A Post-Expiration Loss
Last month shares of SolarCity Corp (NASDAQ:SCTY) surpassed $52 after Tesla Motors Inc (NASDAQ:TSLA)‘s exceptional quarterly report. SolarCity is a supplier for Tesla Motors Inc (NASDAQ:TSLA) and its Chairman is the CEO of Tesla (Elon Musk). Therefore, the two companies are deeply connected.
SolarCity Corp (NASDAQ:SCTY) has rallied from its IPO of $8 — but saw its shares decline 21% last week. The reason for this decline is both its large run higher in 2013 (as investors take profits) and also a substantial lockup expiration that investors believe will cripple the stock.
A share lockup occurs when a company decides to go public. The company establishes lockup periods wherein existing shareholders are not allowed to sell their holdings. The purpose is to create support for the stock, seeing as how on many occasions the largest holders are insiders and those who owned prior to the company becoming public.
A lockup protects the retail investor — there is a distant warning (when the IPO is filed) as to when these shares “could” hit the market — and these investors often sell or short the stock prior to the lockup expiration. In theory, if a large number of additional shares come to market, it throws off the balance of supply and demand, thus, pushing the stock lower as insiders and original investors sell in the open market.

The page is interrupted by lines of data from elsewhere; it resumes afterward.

(** X17: under the uniform fallback every action carries the same share
    of the reach of its node: when no action of an active node has a
    positive regret, a [next_strategy] that returns leaves in
    [x[(node, a)]] the product of [1 / len(child_of[node])] and
    [x[node]], for every action [a] of the node. *)
Theorem next_strategy_even_shares dag s s' n acts :
  next_strategy dag s = Done s' →
  n ∈ active_nodes dag →
  child_of dag !! n = Some acts →
  (∀ a, a ∈ acts → ∃ r, get_regret s n a = inr r ∧ r ≤ 0) →
  ∀ a, a ∈ acts →
    ∃ v,
      x s' !! KNode n = Some (XNum v)
      ∧ x s' !! KSeq n a = Some (XNum (1 / len acts * v)).
Proof.
  intros Hrun Hn Hacts Hneg a Ha.
  pose proof (positive_regret_sum_zero s n acts Hneg) as Hzero.
  destruct (next_strategy_matched dag s s' n Hrun Hn)
    as (acts' & S & Hacts' & HS & Hin).
  rewrite Hacts in Hacts'. injection Hacts' as <-.
  rewrite Hzero in HS. injection HS as <-.
  destruct (Hin a Ha) as (v & _ & Hv & Hseq). rewrite decide_True in Hseq by done.
  eauto.
Qed.

(** X18: a node of [dag.nodes] that is not an active node leaves a
    [next_strategy] that returns with [x[node] = 1], or with the empty
    dictionary when it has no action, as a terminal node has. *)
Theorem next_strategy_inactive_reach dag s s' n :
  next_strategy dag s = Done s' →
  n ∈ nodes dag →
  n ∉ active_nodes dag →
  ∃ acts,
    child_of dag !! n = Some acts
    ∧ x s' !! KNode n = Some (if acts is [] then XDict else XNum 1).
Proof.
  intros (s0 & Hreset & Hloop)%next_strategy_inv Hn Hinactive.
  apply reset_loop_spec in Hreset as (_ & _ & Hnodes).
  destruct (Hnodes n Hn) as (acts & d & Hacts & Hx & _).
  apply strategy_loop_frame in Hloop as (_ & Hframe & _).
  exists acts. split; [done|]. rewrite Hframe; [done|].
  intros m Hm. split; [|done]. intros [= ->]. done.
Qed.

(** X19: the strategy is a function of the regrets: two calls of
    [next_strategy] that return, on solvers with the same regrets, give
    every action of an active node the same probability, whatever [x]
    and [x_prime] held before. *)
Theorem next_strategy_strategy_from_regret dag s t s' t' n acts a :
  regret s = regret t →
  next_strategy dag s = Done s' →
  next_strategy dag t = Done t' →
  n ∈ active_nodes dag →
  child_of dag !! n = Some acts →
  a ∈ acts →
  get_x_prime s' n a = get_x_prime t' n a.
Proof.
  intros Hregret Hs Ht Hn Hacts Ha.
  destruct (next_strategy_matched dag s s' n Hs Hn)
    as (acts1 & S1 & Hacts1 & HS1 & Hin1).
  destruct (next_strategy_matched dag t t' n Ht Hn)
    as (acts2 & S2 & Hacts2 & HS2 & Hin2).
  rewrite Hacts in Hacts1, Hacts2.
  injection Hacts1 as <-. injection Hacts2 as <-.
  rewrite (positive_regret_sum_regret s t) in HS1 by done.
  rewrite HS1 in HS2. injection HS2 as <-.
  destruct (Hin1 a Ha) as (v1 & -> & _). destruct (Hin2 a Ha) as (v2 & -> & _).
  done.
Qed.

End solver_properties.

(** ** The properties on the inputs *)

Section loader_witnesses.
Import parser shapes examples cases.

(** X2 on [coin_game_unknown_type], rejected at its second line. *)
Lemma read_efg_failure_state_witness :
  ∃ i raw g0 ps0 ps',
    coin_game_unknown_type !! i = Some raw
    ∧ read_lines float_of_digits 1 (take i coin_game_unknown_type)
        (Game_init, ∅) = Done (g0, ps0)
    ∧ read_line float_of_digits (S i) raw (g0, ps0)
      = Raised (ValueError_line 2 "Unknown node type in: decision 1 actions bet fold")
               (final (read_efg float_of_digits coin_game_unknown_type Game_init),
                ps')
    ∧ players (final (read_efg float_of_digits coin_game_unknown_type Game_init))
      = players (Game_init (float := Qc))
    ∧ final (read_efg float_of_digits coin_game_unknown_type Game_init)
      = match node_line_path raw with
        | Some node_path => append_order node_path g0
        | None => g0
        end.
Proof.
  eapply (read_efg_failure_state float_of_digits coin_game_unknown_type Game_init).
  vm_compute; reflexivity.
Defined.

(** X3 on [coin_game_unknown_type], whose second line is rejected. *)
Lemma read_efg_nodes_listed_in_order_witness :
  "/" ∈ order (final (read_efg float_of_digits coin_game_unknown_type Game_init)).
Proof.
  apply (read_efg_nodes_listed_in_order float_of_digits coin_game_unknown_type
           Game_init).
  - intros p [node Hnode]. vm_compute in Hnode. discriminate Hnode.
  - vm_compute. by eexists.
Defined.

A Look Back at a Past Expiration
SolarCity Corp (NASDAQ:SCTY) declined 5% on Tuesday when more than 61 million shares came to the market. Currently, SolarCity has 75.35 million shares outstanding. Thus, the company’s current expiration is more than 80% of its shares outstanding; meaning a great amount of selling pressure was expected to hit the market.

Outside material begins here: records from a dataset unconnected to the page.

Lemma utf32_to_utf8_loop_clears reverse strict units :
  forall utf8_s,
    cleared_on_failure (utf32_to_utf8_loop reverse strict units utf8_s).
Proof.
  induction units as [|u0 units IH]; intros utf8_s.
  - apply cleared_on_success.
  - cbn [utf32_to_utf8_loop]. repeat case_cond;
      try apply IH; apply cleared_on_clear.
Qed.

Lemma utf32_to_utf16_loop_clears reverse strict units :
  forall utf16_s,
    cleared_on_failure (utf32_to_utf16_loop reverse strict units utf16_s).
Proof.
  induction units as [|u0 units IH]; intros utf16_s.
  - apply cleared_on_success.
  - cbn [utf32_to_utf16_loop]. repeat case_cond;
      try apply IH; apply cleared_on_clear.
Qed.

Lemma some_eq {A : Type} (a b : A) : Some a = Some b -> a = b.
Proof. intros H. now injection H. Qed.

(** The four primitive conversions clear the output on every failure. *)
Lemma primitives_clear_on_failure sv out strict r :
  utf8_to_utf32 sv out strict = Some r \/
  utf16_to_utf32 sv out strict = Some r \/
  utf32_to_utf8 sv out strict = Some r \/
  utf32_to_utf16 sv out strict = Some r ->
  cleared_on_failure r.
Proof.
  intros [H|[H|[H|H]]].
  - unfold utf8_to_utf32 in H.
    repeat match type of H with
      | context [if ?c then _ else _] => destruct c
      | context [match ?c with None => _ | _ => _ end] => destruct c
      end; try discriminate H;
      apply some_eq in H; subst r; eapply utf8_to_utf32_loop_clears;
      reflexivity.
  - unfold utf16_to_utf32 in H. destruct (nth_error sv 0); [|discriminate H].
    apply some_eq in H. subst r. apply utf16_to_utf32_loop_clears.
  - unfold utf32_to_utf8 in H. destruct (nth_error sv 0); [|discriminate H].
    apply some_eq in H. subst r. apply utf32_to_utf8_loop_clears.
  - unfold utf32_to_utf16 in H. destruct (nth_error sv 0); [|discriminate H].
    apply some_eq in H. subst r. apply utf32_to_utf16_loop_clears.
Qed.

(** The chained conversions return on failure without touching the
    caller's string. *)
Lemma chained_failure_leaves_output sv out strict status out' :
  utf8_to_utf16 sv out strict = Some (status, out') \/
  utf16_to_utf8 sv out strict = Some (status, out') ->
  status_lt status success = true -> out' = out.
Proof.
  unfold utf8_to_utf16, utf16_to_utf8. intros [H|H] Hlt;
    repeat match type of H with
      | context [match ?c with None => _ | _ => _ end] => destruct c
      | context [let (_, _) := ?c in _] => destruct c
      | context [if ?c then _ else _] => destruct c
      end; try discriminate H;
    injection H as <- <-; try reflexivity; discriminate Hlt.
Qed.

(** C2: a failing chained conversion leaves the prior content of the
    caller's output in place instead of clearing it: [utf8_to_utf16] on
    the stray continuation byte 82 and the strict [utf16_to_utf8] on the
    lone surrogate D800, each called with an output already holding 0x41,
    fail and return that output unchanged. *)
Theorem chained_failure_not_cleared :
  utf8_to_utf16 [0x82] [0x41] false = Some (trailing_without_leading, [0x41])
  /\ status_lt trailing_without_leading success = true
  /\ utf16_to_utf8 [0xD800] [0x41] true = Some (non_standard_encoding, [0x41])
  /\ status_lt non_standard_encoding success = true.
Proof. repeat apply conj; reflexivity. Qed.

(** ** UTF-8 decoding of multi-byte sequences *)

Ltac prop_of_bool :=
  repeat match goal with
    | H : (_ =? _) = true |- _ => apply Z.eqb_eq in H
    | H : (_ =? _) = false |- _ => apply Z.eqb_neq in H
    | H : (_ <? _) = true |- _ => apply Z.ltb_lt in H
    | H : (_ <? _) = false |- _ => apply Z.ltb_ge in H
    | H : (_ <=? _) = true |- _ => apply Z.leb_le in H
    | H : (_ <=? _) = false |- _ => apply Z.leb_gt in H
    | H : (_ >? _) = _ |- _ => rewrite Z.gtb_ltb in H
    | H : (_ >=? _) = _ |- _ => rewrite Z.geb_leb in H
    end.

(** Equality of two explicit lists of units, unit by unit. *)
Ltac units_eq :=
  repeat (apply (f_equal2 (@cons Z)); [arith|]); reflexivity.

(** Settles the tests of a loop body from the hypotheses on the unit. *)
Ltac settle_tests :=
  repeat (case_cond; prop_of_bool; try (exfalso; arith)).

(** A byte [110xxxxx]: the shift by 6 keeps the three marker bits, which
    land on bits 11..13 of the 16-bit code point. *)
Lemma two_byte_decode lead next units utf32_s :
  is_char8 lead -> Z.shiftr lead 5 = double_byte_marker ->
  utf8_to_utf32_loop (lead :: next :: units) utf32_s
  = utf8_to_utf32_loop units
      (push_back utf32_s (0x3000 + (lead mod 32) * 64 + next mod 64)).
Proof.
  unfold is_char8. intros Hrange Hlead. cbn [utf8_to_utf32_loop].
  settle_tests. do 2 f_equal. arith.
Qed.
(** * Verification of the connection manager of the pubsub broker (src/net.c)

    The development embeds [peer_cb] and [read_packet] of net.c as Rocq
    functions over an explicit world state (the global client list, the
    client counter and a trace of the system calls and handler calls that
    were made), and states the properties of the receive path, the frame
    decoder and the outbound queue against that embedding. *)

From Stdlib Require Import ZArith List Bool Lia.
Import ListNotations.
Open Scope Z_scope.

(** ** Constants *)

(** Size of a client's input buffer.  net.c only uses the name; the value is
    the one its comment in [read_packet] gives ("the buffer is pretty small
    (4096 bytes)"). *)
Definition BUF_LEN : Z := 4096.

(** libev event bits (ev.h). *)
Definition EV_READ : Z := 1.
Definition EV_WRITE : Z := 2.

(** errno values (Linux). *)
Definition EAGAIN : Z := 11.
Definition EWOULDBLOCK : Z := 11.
Definition EINTR : Z := 4.

(** Modelled from the spec: the message types are declared in mqtt.h, which
    is not part of the sources.  [read_packet] compares them with
    [inbuf[0] & 0xF0], so they sit in the high nibble; [T_CONNECT] is the
    type byte of the establishment frame of the specification (0x10), and
    [T_PINGREQ] the keep-alive type (0xC0), whose branch in [read_packet]
    does the same as the default branch. *)
Definition T_CONNECT : Z := 16.
Definition T_PINGREQ : Z := 192.

(** A C [int]: 32 bits, two's complement, wrapping. *)
Definition wrap_int (z : Z) : Z := (z + 2147483648) mod 4294967296 - 2147483648.

(** ** Data *)

(** Modelled from the spec: the enumeration of connection states is declared
    in data.h, which is not part of the sources; net.c names only
    [S_CONNECTING].  The other two members follow the states of the
    handshake state machine (Established, Closing). *)
Inductive ClientState : Type :=
| S_CONNECTING
| S_CONNECTED
| S_CLOSING.

Definition state_eqb (a b : ClientState) : bool :=
  match a, b with
  | S_CONNECTING, S_CONNECTING => true
  | S_CONNECTED, S_CONNECTED => true
  | S_CLOSING, S_CLOSING => true
  | _, _ => false
  end.

(** A pending outbound message: the bytes, their number, and how many of
    them were handed to the socket so far. *)
Record Envelope : Type := mkEnvelope {
  msg : list Z;
  bytes_total : Z;
  bytes_sent : Z
}.

(** struct Client, with the fields net.c touches.  [inbuf] holds raw octets
    (0..255); [watcher_fd] is [client->watcher->fd]. *)
Record Client : Type := mkClient {
  fd : Z;
  watcher_fd : Z;
  state : ClientState;
  inbuf : list Z;
  inbuf_bytes : Z;
  outgoing_msgs : list Envelope
}.

Definition set_inbuf_bytes (n : Z) (c : Client) : Client :=
  mkClient (fd c) (watcher_fd c) (state c) (inbuf c) n (outgoing_msgs c).

Definition set_inbuf (b : list Z) (c : Client) : Client :=
  mkClient (fd c) (watcher_fd c) (state c) b (inbuf_bytes c) (outgoing_msgs c).

Definition set_state (s : ClientState) (c : Client) : Client :=
  mkClient (fd c) (watcher_fd c) s (inbuf c) (inbuf_bytes c) (outgoing_msgs c).
(** X7: when the [Attachments] header has a value, every path of its
    comma-separated list gives either an attachment or a warning, never both
    and never neither, whatever number of paths cannot be read: the request
    is posted with one attachment for each readable path, in the order of the
    list and named by the trimmed path, and the log holds, in the order of
    the list, one warning [Error reading attachment] for each unreadable
    path, with the path as the header gives it and the error of the read,
    and after them the line that reports the send. *)
Theorem attachments_follow_readability (env : Env) (s : Session) (data : string) :
  let headers := parseHeaders (header_block data) in
  let paths := Split (map_get headers "Attachments") "," in
  let warnings :=
    omap (fun path =>
            match ReadFile env (TrimSpace path) with
            | inl _ => None
            | inr err =>
              Some ("Error reading attachment " +:+ path +:+ ": " +:+ err
                    +:+ String "010"%char "")
            end) paths in
  map_get headers "Attachments" ≠ "" →
  ∃ res req,
    Data env s (submitted data) = Done res ∧
    posted res = Some (from s, req) ∧
    models.attachments (users.message req) = omap (attachment_of env) paths ∧
    models.name <$> models.attachments (users.message req)
    = TrimSpace <$> List.filter (readable env) paths ∧
    logged res =
      warnings ++
      [ match Post env (from s) req with
        | Some err =>
          "from=<" +:+ from s
          +:+ ">, host=graph.microsoft.com, msgid=NA, errormsg="
          +:+ String "034"%char (err +:+ String "034"%char (String "010"%char ""))
        | None =>
          "from=<" +:+ from s
          +:+ ">, host=graph.microsoft.com, msgid=NA, mailer=GoGraphSmtp, tls=on, recipients="
          +:+ comma_joined (to s) +:+ String "010"%char ""
        end ] ∧
    length warnings
    = length (List.filter (fun p => negb (readable env p)) paths) ∧
    length (models.attachments (users.message req)) + length warnings
    = length paths.
Proof.
  intros headers paths warnings Hne.
  rewrite Data_submitted_outcome. do 2 eexists.
  split; [reflexivity|]. cbn [posted logged]. split; [reflexivity|].
  unfold translated. cbn [users.message models.attachments].
  fold headers. rewrite load_attachments_nonempty by done. fold paths.
  cbn [fst snd]. unfold warnings. rewrite <- warnings_text.
  split_and!; [reflexivity| | | |].
  - apply names_of_attachments.
  - f_equal. f_equal.
    destruct (Post env (from s) _).
    + by rewrite log_failure_text.
    + by rewrite log_success_text.
  - apply count_of_warnings.
  - apply attachment_or_warning.
Qed.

Now, after the large expiration has occurred, it will be interesting to see how the stock will trade. To better explain, let take a look at a previous high-profile lockup expiration. Back on Nov 14, 2012 Facebook Inc (NASDAQ:FB) had a lockup expiration that people referred to as “the big one.”
Facebook Inc (NASDAQ:FB) had many lockup expirations prior to November 14, but all were small and all caused the stock to trade significantly lower. Therefore, when more than 700 million shares could’ve come available with an expiring lockup, it made sense that investors would be scared about a decline in the price of the stock.
However, the contrary occurred, as Facebook Inc (NASDAQ:FB) rose nearly 9% on the day of its lockup — this after the stock had fallen from $40 to under $20. You might ask, “Why did this occur?”
Well, there are a number of reasons that a stock might trade higher when all logic suggests it will fall. To me, the most reasonable explanation is a short squeeze.
In the case of Facebook Inc (NASDAQ:FB), investors sold shares short in advance of the large lockup expiration. When the stock did not fall to the expected level, shorts then bought back shares to limit loss (short covering).
When Facebook Inc (NASDAQ:FB) rose 9% on the day of its lockup expiration, it had three things in its favor. First, the stock had been cut in half from $40 to under $20. Second, the stock traded higher on the day prior to the expiration, thus making it more difficult for short targets to be reached. Lastly, the CEO owned the majority of shares in the lockup expiration.
A “Possible” Scenario Moving Forward
Like I said, SolarCity Corp (NASDAQ:SCTY) did trade lower on Tuesday, but with such a large expiration many were expecting 15-25% losses. SolarCity currently has 15.5% of its float short, and what led to a better-than-expected Tuesday performance might very well be short covering from those who were expecting the stock to fall below $30.